[Supplied material Boundary: Start]

(* ===== verification/TcServer.v ===== *)
(** The task controller server: the model of
    [src/isobus/tc/server/tc_server_runtime.rs].

    The events the server fires are appended to [ts_trace].  The application's callbacks are
    arguments of the handlers, so a theorem about all of them covers callbacks with a state of
    their own.  [None] is a panic, or a loop that does not end. *)
From S2P Require Export TcTypes.

Definition TC_STATUS_INTERVAL_MS : Z := 2000.
Definition TC_CLIENT_TIMEOUT_MS : Z := 3 * TC_STATUS_INTERVAL_MS.
Definition MAX_TC_SERVER_SECTIONS : Z := 254.

Record MeasurementTriggerRuntime : Type := mkTrigger {
  mt_destination : Address;
  mt_element : Z;
  mt_ddi : Z;
  mt_trigger_methods : Z;
  mt_time_interval_ms : option Z;
  mt_distance_interval_mm : option Z;
  mt_minimum_threshold : option Z;
  mt_maximum_threshold : option Z;
  mt_change_threshold : option Z;
  mt_elapsed_ms : Z;
  mt_distance_mm : Z;
  mt_last_value : option Z;
  mt_last_requested_value : option Z
}.

Definition MeasurementTriggerRuntime_new (destination : Address) (element ddi : Z)
    : MeasurementTriggerRuntime :=
  mkTrigger destination element ddi 0 None None None None None 0 0 None None.
(** [NonZeroU32::new(x).map(NonZeroU32::get)]. *)
Definition non_zero (x : Z) : option Z := if x =? 0 then None else Some x.
Definition with_trigger (x : TriggerMethod.t) (t : MeasurementTriggerRuntime) :=
  let 'mkTrigger d e i m ti di mn mx ch el ds lv lr := t in
  mkTrigger d e i (Z.lor m (TriggerMethod.as_u8 x)) ti di mn mx ch el ds lv lr.
Definition with_time_interval_ms (x : Z) (t : MeasurementTriggerRuntime) :=
  let 'mkTrigger d e i m _ di mn mx ch el ds lv lr := t in
  mkTrigger d e i m (non_zero x) di mn mx ch el ds lv lr.
Definition with_distance_interval_mm (x : Z) (t : MeasurementTriggerRuntime) :=
  let 'mkTrigger d e i m ti _ mn mx ch el ds lv lr := t in
  mkTrigger d e i m ti (non_zero x) mn mx ch el ds lv lr.
Definition with_minimum_threshold (x : Z) (t : MeasurementTriggerRuntime) :=
  let 'mkTrigger d e i m ti di _ mx ch el ds lv lr := t in
  mkTrigger d e i m ti di (Some x) mx ch el ds lv lr.
Definition with_maximum_threshold (x : Z) (t : MeasurementTriggerRuntime) :=
  let 'mkTrigger d e i m ti di mn _ ch el ds lv lr := t in
  mkTrigger d e i m ti di mn (Some x) ch el ds lv lr.
Definition with_change_threshold (x : Z) (t : MeasurementTriggerRuntime) :=
  let 'mkTrigger d e i m ti di mn mx _ el ds lv lr := t in
  mkTrigger d e i m ti di mn mx (non_zero x) el ds lv lr.

Record TCClientInfo : Type := mkClientInfo {
  ci_address : Address;
  ci_ddop : DDOP;
  ci_pool_activated : bool;
  ci_last_ddop_transfer : list Z;
  ci_last_status_ms : Z;
  ci_tc_version : Z;
  ci_tc_options : Z;
  ci_tc_booms : Z;
  ci_tc_sections : Z;
  ci_tc_channels : Z;
  ci_task_totals_active : bool
}.
Definition TCClientInfo_new (addr : Address) : TCClientInfo :=
  mkClientInfo addr DDOP_default false [] 0 0 0 0 0 0 false.

Record TCServerConfig : Type := mkServerConfig {
  tsc_tc_number : Z;
  tsc_tc_version : Z;
  tsc_num_booms : Z;
  tsc_num_sections : Z;
  tsc_num_channels : Z;
  tsc_server_options : Z
}.
Definition TCServerConfig_default : TCServerConfig := mkServerConfig 0 4 0 0 0 0.

Record TCOutbound : Type := mkOut { out_pgn : Pgn; out_data : list Z; out_dest : option Address }.
Definition out_broadcast (data : list Z) : TCOutbound := mkOut PGN_TC_TO_ECU data None.
Definition out_to (data : list Z) (dest : Address) : TCOutbound :=
  mkOut PGN_TC_TO_ECU data (Some dest).

Inductive TcsEvent : Type :=
| TcsStateChange (s : TCServerState.t)
| TcsClientConnected (a : Address)
| TcsClientDisconnected (a : Address)
| TcsActivationError (e : ObjectPoolActivationError.t)
| TcsClientVersion (a : Address) (version : Z)
| TcsPeerControl (a : PeerControlAssignment).

(** Byte 5 to 7 of the status message. *)
Record TcsFlags : Type := mkFlags {
  fl_task_totals_active : bool;
  fl_nvm_write_busy : bool;
  fl_nvm_read_busy : bool;
  fl_out_of_memory : bool;
  fl_command_busy : bool;
  fl_command_source : Address;
  fl_command_byte : Z
}.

[Supplied material Boundary: End]

* _What is required_
For each entry above, write out an exact copy.

* _Expected output_
(* ===== verification/TcServer.v ===== *)
(** The task controller server: the model of
    [src/isobus/tc/server/tc_server_runtime.rs].

    The events the server fires are appended to [ts_trace].  The application's callbacks are
    arguments of the handlers, so a theorem about all of them covers callbacks with a state of
    their own.  [None] is a panic, or a loop that does not end. *)
From S2P Require Export TcTypes.

Definition TC_STATUS_INTERVAL_MS : Z := 2000.
Definition TC_CLIENT_TIMEOUT_MS : Z := 3 * TC_STATUS_INTERVAL_MS.
Definition MAX_TC_SERVER_SECTIONS : Z := 254.

Record MeasurementTriggerRuntime : Type := mkTrigger {
  mt_destination : Address;
  mt_element : Z;
  mt_ddi : Z;
  mt_trigger_methods : Z;
  mt_time_interval_ms : option Z;
  mt_distance_interval_mm : option Z;
  mt_minimum_threshold : option Z;
  mt_maximum_threshold : option Z;
  mt_change_threshold : option Z;
  mt_elapsed_ms : Z;
  mt_distance_mm : Z;
  mt_last_value : option Z;
  mt_last_requested_value : option Z
}.

Definition MeasurementTriggerRuntime_new (destination : Address) (element ddi : Z)
    : MeasurementTriggerRuntime :=
  mkTrigger destination element ddi 0 None None None None None 0 0 None None.
(** [NonZeroU32::new(x).map(NonZeroU32::get)]. *)
Definition non_zero (x : Z) : option Z := if x =? 0 then None else Some x.
Definition with_trigger (x : TriggerMethod.t) (t : MeasurementTriggerRuntime) :=
  let 'mkTrigger d e i m ti di mn mx ch el ds lv lr := t in
  mkTrigger d e i (Z.lor m (TriggerMethod.as_u8 x)) ti di mn mx ch el ds lv lr.
Definition with_time_interval_ms (x : Z) (t : MeasurementTriggerRuntime) :=
  let 'mkTrigger d e i m _ di mn mx ch el ds lv lr := t in
  mkTrigger d e i m (non_zero x) di mn mx ch el ds lv lr.
Definition with_distance_interval_mm (x : Z) (t : MeasurementTriggerRuntime) :=
  let 'mkTrigger d e i m ti _ mn mx ch el ds lv lr := t in
  mkTrigger d e i m ti (non_zero x) mn mx ch el ds lv lr.
Definition with_minimum_threshold (x : Z) (t : MeasurementTriggerRuntime) :=
  let 'mkTrigger d e i m ti di _ mx ch el ds lv lr := t in
  mkTrigger d e i m ti di (Some x) mx ch el ds lv lr.
Definition with_maximum_threshold (x : Z) (t : MeasurementTriggerRuntime) :=
  let 'mkTrigger d e i m ti di mn _ ch el ds lv lr := t in
  mkTrigger d e i m ti di mn (Some x) ch el ds lv lr.
Definition with_change_threshold (x : Z) (t : MeasurementTriggerRuntime) :=
  let 'mkTrigger d e i m ti di mn mx _ el ds lv lr := t in
  mkTrigger d e i m ti di mn mx (non_zero x) el ds lv lr.

Record TCClientInfo : Type := mkClientInfo {
  ci_address : Address;
  ci_ddop : DDOP;
  ci_pool_activated : bool;
  ci_last_ddop_transfer : list Z;
  ci_last_status_ms : Z;
  ci_tc_version : Z;
  ci_tc_options : Z;
  ci_tc_booms : Z;
  ci_tc_sections : Z;
  ci_tc_channels : Z;
  ci_task_totals_active : bool
}.
Definition TCClientInfo_new (addr : Address) : TCClientInfo :=
  mkClientInfo addr DDOP_default false [] 0 0 0 0 0 0 false.

Record TCServerConfig : Type := mkServerConfig {
  tsc_tc_number : Z;
  tsc_tc_version : Z;
  tsc_num_booms : Z;
  tsc_num_sections : Z;
  tsc_num_channels : Z;
  tsc_server_options : Z
}.
Definition TCServerConfig_default : TCServerConfig := mkServerConfig 0 4 0 0 0 0.

Record TCOutbound : Type := mkOut { out_pgn : Pgn; out_data : list Z; out_dest : option Address }.
Definition out_broadcast (data : list Z) : TCOutbound := mkOut PGN_TC_TO_ECU data None.
Definition out_to (data : list Z) (dest : Address) : TCOutbound :=
  mkOut PGN_TC_TO_ECU data (Some dest).

Inductive TcsEvent : Type :=
| TcsStateChange (s : TCServerState.t)
| TcsClientConnected (a : Address)
| TcsClientDisconnected (a : Address)
| TcsActivationError (e : ObjectPoolActivationError.t)
| TcsClientVersion (a : Address) (version : Z)
| TcsPeerControl (a : PeerControlAssignment).

(** Byte 5 to 7 of the status message. *)
Record TcsFlags : Type := mkFlags {
  fl_task_totals_active : bool;
  fl_nvm_write_busy : bool;
  fl_nvm_read_busy : bool;
  fl_out_of_memory : bool;
  fl_command_busy : bool;
  fl_command_source : Address;
  fl_command_byte : Z
}.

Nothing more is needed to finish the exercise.